Pelos vistos resta-nos esperar que a precaução, a disciplina e a comiseração nos ajudem e que tenhamos tido sorte nessa roleta que é a genética, para virmos a atingir novos verões de todos os contentamentos.
Depois alguém há-de perceber que é estranho termos atingido os níveis conhecidos de desenvolvimento técnico e científico e não desenvolvermos métodos de prevenção de situações que sabemos possíveis, mesmo prováveis, tendo em conta o registo histórico.
Chegando-nos agora a uma observação mais próxima da condição dos ocupantes que restam deste interior, onde múltiplas tragédias nos têm assolado secularmente, havemos de confirmar o que gostaríamos de ver reconhecido pelos responsáveis políticos: já não há forma de iludir o estado a que isto chegou.
A população mais vulnerável está aqui, os meios de contenção e combate à pandemia são, por cá, os mais elementares e, pior, a concentração de idosos em verdadeiros entrepostos de armazenamento, um problema grave há muito conhecido, pode redundar agora, como se tem visto na Itália e na Espanha, numa situação que nos inquieta e envergonha.
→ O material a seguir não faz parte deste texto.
(** * Main results *)

(** C1: for a non-empty member list, the i-th Saturday (0-indexed,
    ascending) of [start_date, end_date] is assigned to
    [members[i mod len(members)]]; the Saturday entry sits at position
    [2 i], the Sunday entry at [2 i + 1], and both name that member. *)
Theorem round_robin_assignment (members : list string) (start_date end_date : date) :
  members <> [] ->
  exists assignments,
    generate_assignments members start_date end_date = inr assignments
    /\ forall (i : nat) (saturday : date),
        saturdays_in start_date end_date !! i = Some saturday ->
        exists member,
          members !! (i mod length members)%nat = Some member
          /\ assignments !! (2 * i)%nat
             = Some (mkAssignment member (strftime_ymd saturday) "Saturday")
          /\ assignments !! (2 * i + 1)%nat
             = Some (mkAssignment member (strftime_ymd (saturday + 1)) "Sunday").
Proof.
  intros Hne. eexists. split; [by apply generate_assignments_round_robin|].
  intros i saturday Hi.
  destruct (lookup_lt_is_Some_2 members (i mod length members)%nat) as [m Hm].
  { apply Nat.mod_upper_bound. by destruct members. }
  exists m. split; [assumption|].
  pose proof (lookup_round_robin_from members _ 0%nat i saturday Hi) as H.
  simpl in H. by rewrite Hm in H.
Qed.

Lemma round_robin_assignment_witness :
  ["Alice"; "Bob"] <> []
  /\ exists assignments,
      generate_assignments ["Alice"; "Bob"] Sample.jan_01 Sample.jan_15 = inr assignments
      /\ forall (i : nat) (saturday : date),
          saturdays_in Sample.jan_01 Sample.jan_15 !! i = Some saturday ->
          exists member,
            ["Alice"; "Bob"] !! (i mod 2)%nat = Some member
            /\ assignments !! (2 * i)%nat
               = Some (mkAssignment member (strftime_ymd saturday) "Saturday")
            /\ assignments !! (2 * i + 1)%nat
               = Some (mkAssignment member (strftime_ymd (saturday + 1)) "Sunday").
Proof.
  split; [discriminate|].
  apply (round_robin_assignment ["Alice"; "Bob"] Sample.jan_01 Sample.jan_15).
  discriminate.
Defined.

(** C2: with [start_date < end_date] and a non-empty member list, the
    generated Assignments have length twice the number of Saturdays of
    [start_date, end_date]. *)
Theorem assignments_length (members : list string) (start_date end_date : date) :
  start_date < end_date ->
  members <> [] ->
  exists assignments,
    generate_assignments members start_date end_date = inr assignments
    /\ length assignments = (2 * length (saturdays_in start_date end_date))%nat.
Proof.
  intros _ Hne. eexists. split; [by apply generate_assignments_round_robin|].
  apply length_round_robin_from.
Qed.

Lemma assignments_length_witness :
  Sample.jan_01 < Sample.jan_15
  /\ ["Alice"; "Bob"] <> []
  /\ exists assignments,
      generate_assignments ["Alice"; "Bob"] Sample.jan_01 Sample.jan_15 = inr assignments
      /\ length assignments = (2 * length (saturdays_in Sample.jan_01 Sample.jan_15))%nat.
Proof.
  split; [reflexivity|]. split; [discriminate|].
  apply (assignments_length ["Alice"; "Bob"] Sample.jan_01 Sample.jan_15);
    [reflexivity|discriminate].
Defined.

(** C3, as the code has it: a team with an empty roster has the empty
    string as its Members, which splits into the one-element list
    [[""]]; a submission with [start_date < end_date] is not refused: a
    schedule is added in which every weekend of the range goes to the
    empty name. *)
Theorem empty_roster_generates (s : Session) (schedule_name team : string)
    (start_date end_date : date) (row : Team) :
  select_team (teams s) team = inr row ->
  names_in_team (staffs s) team = [] ->
  start_date < end_date ->
  exists new_schedule,
    run_create_schedule s schedule_name team start_date end_date
    = (add_schedule (sync_session s) new_schedule,
       st_success ("Schedule '" +:+ schedule_name +:+ "' created successfully!"))
    /\ length (Assignments new_schedule)
       = (2 * length (saturdays_in start_date end_date))%nat
    /\ Forall (fun a => Team_Member a = EmptyString) (Assignments new_schedule).
Proof.
  intros Hsel Hroster Hlt. unfold run_create_schedule.
  pose proof (select_team_name _ _ _ Hsel) as Hname.
  pose proof (select_team_synced (staffs s) _ _ _ Hsel) as Hsync.
  eexists. split; [apply create_schedule_success; [assumption|exact Hsync]|].
  cbn [Assignments synced_row set_Members Members].
  rewrite Hname, Hroster. cbn [join_comma String.concat split_comma].
  split; [apply length_round_robin_from|].
  eapply Forall_impl; [apply round_robin_from_members; discriminate|].
  intros a Ha. by apply list_elem_of_singleton in Ha.
Qed.

Lemma empty_roster_generates_witness :
  select_team (teams Sample.lonely) "Night" = inr (mkTeam 1 "Night" "Depot" "" "")
  /\ names_in_team (staffs Sample.lonely) "Night" = []
  /\ Sample.jan_01 < Sample.jan_15
  /\ exists new_schedule,
      run_create_schedule Sample.lonely "Jan" "Night" Sample.jan_01 Sample.jan_15
      = (add_schedule (sync_session Sample.lonely) new_schedule,
         st_success ("Schedule '" +:+ "Jan" +:+ "' created successfully!"))
      /\ length (Assignments new_schedule)
         = (2 * length (saturdays_in Sample.jan_01 Sample.jan_15))%nat
      /\ Forall (fun a => Team_Member a = EmptyString) (Assignments new_schedule).
Proof.
  split; [reflexivity|]. split; [reflexivity|]. split; [reflexivity|].
  apply (empty_roster_generates Sample.lonely "Jan" "Night" Sample.jan_01 Sample.jan_15
           (mkTeam 1 "Night" "Depot" "" "")); reflexivity.
Defined.
(** [time_slots.update().where(id == slot_id).values(...)
    .returning(time_slots)], the values being the entries of [updates].
    An UPDATE without values is not a statement the database layer runs,
    whether or not the row exists.  A new [id] must not be the primary key
    of another row ([time_slots_pkey]); new bounds or a new court must not
    repeat the unique key of another row. *)
Definition update_time_slot (db : Store) (slot_id : Z) (updates : TimeSlotUpdates)
  : Store * result (option TimeSlot) :=
  if no_values updates then (db, inl DatabaseError)
  else
    match find (fun r => id r =? slot_id) (time_slots db) with
    | None => (db, inr None)
    | Some r =>
        let r' := apply_updates updates r in
        if existsb (fun o => negb (id o =? slot_id) && (id o =? id r'))
                   (time_slots db)
        then (db, inl (UniqueViolationError "time_slots_pkey"))
        else if existsb (fun o => negb (id o =? slot_id)
                                  && same_key (court_id r') (start_time r')
                                              (end_time r') o)
                        (time_slots db)
        then (db, inl (UniqueViolationError "unique_court_time_slot"))
        else (mk_store
                (map (fun o => if id o =? slot_id then apply_updates updates o else o)
                     (time_slots db))
                (time_slots_id_seq db),
              inr (Some r'))
    end.

Definition assign_match_to_slot (db : Store) (slot_id match_id' : Z)
  : Store * result (option TimeSlot) :=
  update_time_slot db slot_id
    (mk_updates None None None None None (Some false) (Some (Some match_id'))).

Definition release_slot (db : Store) (slot_id : Z)
  : Store * result (option TimeSlot) :=
  update_time_slot db slot_id
    (mk_updates None None None None None (Some true) (Some None)).

(** [database.execute] gives [None] for a DELETE, so [result > 0] raises
    [TypeError] once the rows are gone: the function never returns its
    [bool]. *)
Definition delete_time_slot (db : Store) (slot_id : Z) : Store * result bool :=
  (mk_store (filter (fun r => negb (id r =? slot_id)) (time_slots db))
            (time_slots_id_seq db),
   inl TypeError).

Definition check_slot_conflicts (db : Store) (tournament court : Z)
    (start_time' end_time' : datetime_utc) (exclude_slot_id : option Z)
  : list TimeSlot :=
  let query :=
    filter (fun r => (tournament_id r =? tournament)
                     && (court_id r =? court)
                     && ((start_time r <? end_time') && (end_time r >? start_time')))
           (time_slots db) in
  match exclude_slot_id with
  | Some x => if truthy (Some x)
              then filter (fun r => negb (id r =? x)) query
              else query
  | None => query
  end.

(** Outcome of a function with a loop that may not terminate: [None] when
    the fuel runs out, otherwise the store reached and the value returned
    or the exception raised. *)
Definition run (A : Type) : Type := option (Store * result A).

(** [while current_time < end_time_for_day: ...], one step per unit of
    [fuel]; [None] when the fuel is spent before the loop ends. *)
Fixpoint slots_loop (fuel : nat) (bulk_request : TimeSlotBulkCreate)
    (court : Z) (current_time end_time_for_day : datetime_utc)
    (db : Store) (created_slots : list TimeSlot) : run (list TimeSlot) :=
  match fuel with
  | O => None
  | S fuel' =>
      if current_time <? end_time_for_day then
        let slot_end :=
          current_time + timedelta_minutes (slot_duration_minutes bulk_request) in
        if slot_end >? end_time_for_day then Some (db, inr created_slots)
        else
          let slot_data :=
            mk_insertable (bulk_tournament_id bulk_request) court
                          current_time slot_end true None in
          match insert_time_slot db slot_data with
          | (db', inl e) => Some (db', inl e)
          | (db', inr row) =>
              slots_loop fuel' bulk_request court
                (slot_end + timedelta_minutes (break_duration_minutes bulk_request))
                end_time_for_day db' (created_slots ++ [row])
          end
      else Some (db, inr created_slots)
  end.

(** [for court_id in bulk_request.court_ids: ...] on one date. *)
Fixpoint courts_loop (fuel : nat) (bulk_request : TimeSlotBulkCreate)
    (current_date : date) (courts : list Z)
    (db : Store) (created_slots : list TimeSlot) : run (list TimeSlot) :=
  match courts with
  | [] => Some (db, inr created_slots)
  | court :: courts' =>
      let current_time := combine current_date (daily_start_time bulk_request) in
      let end_time_for_day := combine current_date (daily_end_time bulk_request) in
      match slots_loop fuel bulk_request court current_time end_time_for_day
                       db created_slots with
      | None => None
      | Some (db', inl e) => Some (db', inl e)
      | Some (db', inr created_slots') =>
          courts_loop fuel bulk_request current_date courts' db' created_slots'
      end
  end.

(** [while current_date <= end_date: ...; current_date += 1 day], by
    recursion on the number of dates left up to [end_date]. *)
Fixpoint days_loop (days_left : nat) (fuel : nat) (bulk_request : TimeSlotBulkCreate)
    (current_date : date) (db : Store) (created_slots : list TimeSlot)
  : run (list TimeSlot) :=
  match days_left with
  | O => Some (db, inr created_slots)
  | S days_left' =>
      if existsb (Z.eqb (weekday current_date)) (exclude_days bulk_request)
      then days_loop days_left' fuel bulk_request (current_date + 1) db created_slots
      else
        match courts_loop fuel bulk_request current_date (court_ids bulk_request)
                          db created_slots with
        | None => None
        | Some (db', inl e) => Some (db', inl e)
        | Some (db', inr created_slots') =>
            days_loop days_left' fuel bulk_request (current_date + 1) db' created_slots'
        end
  end.

Definition bulk_create_time_slots (fuel : nat) (db : Store)
    (bulk_request : TimeSlotBulkCreate) : run (list TimeSlot) :=
  let current_date := date_of (start_date bulk_request) in
  let end_date' := date_of (end_date bulk_request) in
  days_loop (Z.to_nat (end_date' - current_date + 1)) fuel bulk_request
            current_date db [].

(** *** bracket/routes/time_slots.py *)

Definition create_new_time_slot (db : Store) (tournament : Z) (slot : TimeSlotBody)
  : Store * result TimeSlot :=
  let conflicts :=
    check_slot_conflicts db tournament (body_court_id slot)
                         (body_start_time slot) (body_end_time slot) None in
  match conflicts with
  | _ :: _ =>
      (db, inl (HTTPException HTTP_409_CONFLICT (slot_conflicts (List.length conflicts))))
  | [] => create_time_slot db tournament slot
  end.

Definition with_tournament (tournament : Z) (r : TimeSlotBulkCreate)
  : TimeSlotBulkCreate :=
  mk_bulk tournament (court_ids r) (start_date r) (end_date r)
          (slot_duration_minutes r) (break_duration_minutes r)
          (daily_start_time r) (daily_end_time r) (exclude_days r).

(** Returns [created_count] and the sample of the first ten slots. *)
Definition create_time_slots_bulk (fuel : nat) (db : Store) (tournament : Z)
    (bulk_request : TimeSlotBulkCreate) : run (nat * list TimeSlot) :=
  match bulk_create_time_slots fuel db (with_tournament tournament bulk_request) with
  | None => None
  | Some (db', inl e) => Some (db', inl e)
  | Some (db', inr created_slots) =>
      Some (db', inr (List.length created_slots, firstn 10 created_slots))
  end.

Definition is_some {A : Type} (x : option A) : bool :=
  match x with
  | Some _ => true
  | None => false
  end.

Definition update_time_slot_info (db : Store) (slot_id : Z) (updates : TimeSlotUpdates)
  : Store * result (option TimeSlot) :=
  match get_time_slot_by_id db slot_id with
  | None => (db, inl (HTTPException HTTP_404_NOT_FOUND (slot_not_found slot_id)))
  | Some existing_slot =>
      let conflicts :=
        if is_some (upd_start_time updates) || is_some (upd_end_time updates)
        then check_slot_conflicts db
               (tournament_id existing_slot) (court_id existing_slot)
               (set_field (upd_start_time updates) (start_time existing_slot))
               (set_field (upd_end_time updates) (end_time existing_slot))
               (Some slot_id)
        else [] in
      match conflicts with
      | _ :: _ =>
          (db, inl (HTTPException HTTP_409_CONFLICT
                                  (new_time_conflicts (List.length conflicts))))
      | [] => update_time_slot db slot_id updates
      end
  end.

Definition delete_time_slot_by_id (db : Store) (slot_id : Z) : Store * result unit :=
  match get_time_slot_by_id db slot_id with
  | None => (db, inl (HTTPException HTTP_404_NOT_FOUND (slot_not_found slot_id)))
  | Some slot =>
      if truthy (match_id slot)
      then (db, inl (HTTPException HTTP_400_BAD_REQUEST slot_delete_with_match))
      else
        match delete_time_slot db slot_id with
        | (db', inl e) => (db', inl e)
        | (db', inr deleted) =>
            if deleted then (db', inr tt)
            else (db', inl (HTTPException HTTP_500_INTERNAL_SERVER_ERROR
                                          slot_delete_failed))
        end
  end.

Definition assign_match_to_time_slot (db : Store) (slot_id match_id' : Z)
  : Store * result (option TimeSlot) :=
  match get_time_slot_by_id db slot_id with
  | None => (db, inl (HTTPException HTTP_404_NOT_FOUND (slot_not_found slot_id)))
  | Some slot =>
      if negb (is_available slot)
      then (db, inl (HTTPException HTTP_400_BAD_REQUEST slot_not_available))
      else if truthy (match_id slot)
      then (db, inl (HTTPException HTTP_400_BAD_REQUEST slot_has_match))
      else assign_match_to_slot db slot_id match_id'
  end.

Definition release_time_slot (db : Store) (slot_id : Z)
  : Store * result (option TimeSlot) :=
  match get_time_slot_by_id db slot_id with
  | None => (db, inl (HTTPException HTTP_404_NOT_FOUND (slot_not_found slot_id)))
  | Some slot =>
      if negb (truthy (match_id slot))
      then (db, inl (HTTPException HTTP_400_BAD_REQUEST slot_has_no_match))
      else release_slot db slot_id
  end.

(** *** Listing queries of bracket/sql/time_slots.py *)

(** ORDER BY: a stable insertion sort under the comparison [leb] (rows
    that compare equal keep their table order; SQL leaves their order
    open). *)
Fixpoint insert_by {A : Type} (leb : A -> A -> bool) (x : A) (l : list A) : list A :=
  match l with
  | [] => [x]
  | y :: l' => if leb x y then x :: l else y :: insert_by leb x l'
  end.

Definition order_by {A : Type} (leb : A -> A -> bool) (l : list A) : list A :=
  fold_right (insert_by leb) [] l.

(** [order_by(start_time, court_id)] and [order_by(start_time)]. *)
Definition by_start_then_court (a b : TimeSlot) : bool :=
  (start_time a <? start_time b)
  || ((start_time a =? start_time b) && (court_id a <=? court_id b)).

Definition by_start (a b : TimeSlot) : bool := start_time a <=? start_time b.

(** [datetime.combine(date.date(), time.min)] and
    [datetime.combine(date.date(), time.max)]: 00:00:00 and
    23:59:59.999999 of the day of [date]. *)
Definition start_of_day (date' : datetime_utc) : datetime_utc :=
  timedelta_days (date_of date').

Definition end_of_day (date' : datetime_utc) : datetime_utc :=
  timedelta_days (date_of date') + (MICROSECONDS_PER_DAY - 1).

Definition get_time_slots_for_tournament (db : Store) (tournament : Z)
    (court : option Z) (date' : option datetime_utc) (only_available : bool)
  : list TimeSlot :=
  let query := filter (fun r => tournament_id r =? tournament) (time_slots db) in
  let query :=
    match court with
    | Some c => if truthy (Some c)
                then filter (fun r => court_id r =? c) query
                else query
    | None => query
    end in
  let query :=
    match date' with
    | Some d => filter (fun r => (start_time r >=? start_of_day d)
                                 && (start_time r <=? end_of_day d)) query
    | None => query
    end in
  let query :=
    if only_available
    then filter (fun r => Bool.eqb (is_available r) true) query
    else query in
  order_by by_start_then_court query.

(** [.order_by(start_time).limit(1)] with [fetch_one]. *)
Definition get_next_available_slot (db : Store) (tournament : Z)
    (court : option Z) (after_time : option datetime_utc) : option TimeSlot :=
  let query :=
    filter (fun r => (tournament_id r =? tournament)
                     && Bool.eqb (is_available r) true) (time_slots db) in
  let query :=
    match court with
    | Some c => if truthy (Some c)
                then filter (fun r => court_id r =? c) query
                else query
    | None => query
    end in
  let query :=
    match after_time with
    | Some t => filter (fun r => start_time r >? t) query
    | None => query
    end in
  hd_error (order_by by_start query).

(** *** Read routes of bracket/routes/time_slots.py *)

Definition get_time_slot (db : Store) (slot_id : Z) : result TimeSlot :=
  match get_time_slot_by_id db slot_id with
  | None => inl (HTTPException HTTP_404_NOT_FOUND (slot_not_found slot_id))
  | Some slot => inr slot
  end.

(** The value of [slots_by_court[court_id]]. *)
Record CourtSlots := mk_court_slots {
  available : list TimeSlot;
  occupied : list TimeSlot
}.

(** A Python [dict] keyed by court, in insertion order. *)
Definition court_dict := list (Z * CourtSlots).

Fixpoint dict_get (k : Z) (d : court_dict) : option CourtSlots :=
  match d with
  | [] => None
  | (k', v) :: d' => if k' =? k then Some v else dict_get k d'
  end.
A solução para o fim do percurso não devia ser tal amontoado de padecimentos, ansiedades e angústias.
Por outro lado, a prolongada ausência de investimento na saúde nestes territórios coloca-nos agora perante a impossibilidade de fazer o quer que seja, esperando pela misericórdia divina que, provavelmente, não alimentará muitas ilusões.
À semelhança do que acontece por esse mundo, onde se vão ouvindo vozes, torpes ou cruéis, a desvalorizar o impacto da pandemia, suportadas na convicção de que o mundo não estará para velhos, também poderá acontecer que de forma mais clara ou subreptícia, se vá instalando o mesmo discurso a caminho de justificar o injustificável.
O tempo de Páscoa que aí vem ainda era, em muitos casos, o momento de retorno às raízes, às tradições, aos afectos das gerações que estão a chegar ao fim do caminho. Já era ténue, mas ainda deixava marcas para vidas inteiras.
Neste ano e daqui em diante podem estar a coser-se as razões para, a par do individualismo radical, se perderem referências fundamentais para que possamos continuar a falar de comunidades humanas e mesmo da própria humanidade.